Eduardo Casas
En medio de esta pandemia que, aún seguimos transitando, los creyentes celebramos la Resurrección y la vida que es el mismo Señor Jesús en su Pascua.
Debemos encontrar en este misterio de nuestra fe, la respuesta al drama común que ya se percibe en todas las dimensiones de la existencia: crisis social, económico-financiera, sanitaria, educativa, laboral, productiva, etc.
Seguramente vamos a salir de este momento tan complejo. Para eso, entre otras cosas, ciertamente necesitaremos tiempo para decantar todo lo vivido y sufrido. De nosotros depende que salgamos renovados, purificados, crecidos y humanizados. Debemos asumir el aprendizaje de una sociedad que está dispuesta a cambiar, a replantearse prácticas y conductas sociales. Seríamos necios y torpes si no capitalizamos lo acontecido, lo vivido, lo sufrido y lo esperado. El reto de la humanidad a partir de ahora es enorme porque tenemos conciencia de ello. Este ha sido un punto de inflexión, dramático, importantísimo y crucial. De nosotros dependen los aprendizajes y los cambios.
Los creyentes que confesamos al Resucitado nos queda un compromiso con la transformación de la conciencia social, con el impacto para el cambio de la realidad y con la vida aún mucho mayor que antes. La pandemia nos plantea a fondo, no solo lo que es la vida y todos sus derechos sino, además, la defensa de toda vida y de toda persona.

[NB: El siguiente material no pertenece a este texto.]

(* ===== verification/Daemon.v ===== *)
(** * The daemon behind its HTTP API, and the commands in front of it

    One request at a time: the multiplexer finds the handler, the handler
    changes what the node serves, and its reply goes on the wire, if it has
    one, before the server's write deadline.  Together
    with the commands of Client.v this is the program as its user sees it:
    [publish] and then [fetch], [pin] and then [pins]. *)

From Stdlib Require Import Init.Byte.
From S2P Require Import Prelude Utf8 Json Float64 Format Codec Runtime Path Policy Stream Probe Manager Sha256 Chunker Lru Bloom Store Signing Replication Erasure BlockTransfer CacheSummary Node Fetch Providers Transport ProbeLoop Lifecycle Api Handlers Http Client System.

(** Whatever a handler sees that is not in the request and not in the content
    of the node: its configuration, its peers, the libraries' answers, the
    faults of the disk, clocks, draws and schedules; whether it is given the
    lock of the cache; and how long it takes, [None] if it never returns. *)
Record surroundings `{LA : LinAlg, PID : PeerID} := {
  su_node : Node;
  su_view : NetView;
  su_now : Time;
  su_orders : nat → order;
  su_hour : Z;
  su_rng : rng;
  su_privKey : bytes;
  su_readFile : string → outcome bytes;
  su_block_faults : nat → string → fault;
  su_manifest_fault : string → fault;
  su_manifest_read : fault;
  su_read_faults : nat → fault;
  su_write_faults : nat → string → fault;
  su_lock : nat → bool;
  su_pin_fault : fault;
  su_network : nat → network_view;
  su_sched : nat → list nat;
  su_router : option DHT;
  su_pings : peer_ID → nat → ping_step;
  su_took : http_request → option Duration
}.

Ojalá como sociedad se nos abra, a partir de lo vivido, un camino de resurgimiento, de renacimiento y de resurrección, entonces no habremos vivido la pandemia en vano. No habremos vivido esta noche de incertidumbres sin ver el amanecer y escuchar una voz que nos diga “no temas”, la tumba ha quedado vacía, la muerte ya no está aquí.
Tenemos la ocasión de aprender del sufrimiento colectivo vivido y estar a la altura del momento histórico que estamos globalmente protagonizando. No hay que soñar ingenuamente con utopías, sino trabajar para que el cambio sea posible. No hay que esperarlo. Hay que accionarlo. Hay que hacerlo. Hay que protagonizarlo. Es preciso trabajar para que los cambios posibles se realicen. No hay que esperar pasivamente, sino generar las condiciones para que se den los cambios y ejecutarlos en acción. Los sueños no se realizan por haber sido soñados y anhelados sino, primero, por haber sido vividos. Al menos vividos por alguien que luego inspira a otros. Los sueños colectivos se forjan. Se hacen en cadenas y en redes. Se construyen entre todos. Se cuidan.
Estamos en ese tiempo en que es posible que así sea, si nosotros decidimos que lo sea. Jesús resucitó y su presencia viva atraviesa toda la historia, todos los tiempos, todos los espacios, todas las culturas y todas las vidas hasta el final de los siglos: “yo estaré con ustedes todos los días hasta el fin de los tiempos” (Mt 28,20). Esta promesa del Resucitado se cumple cada día sobre el mundo. Amén.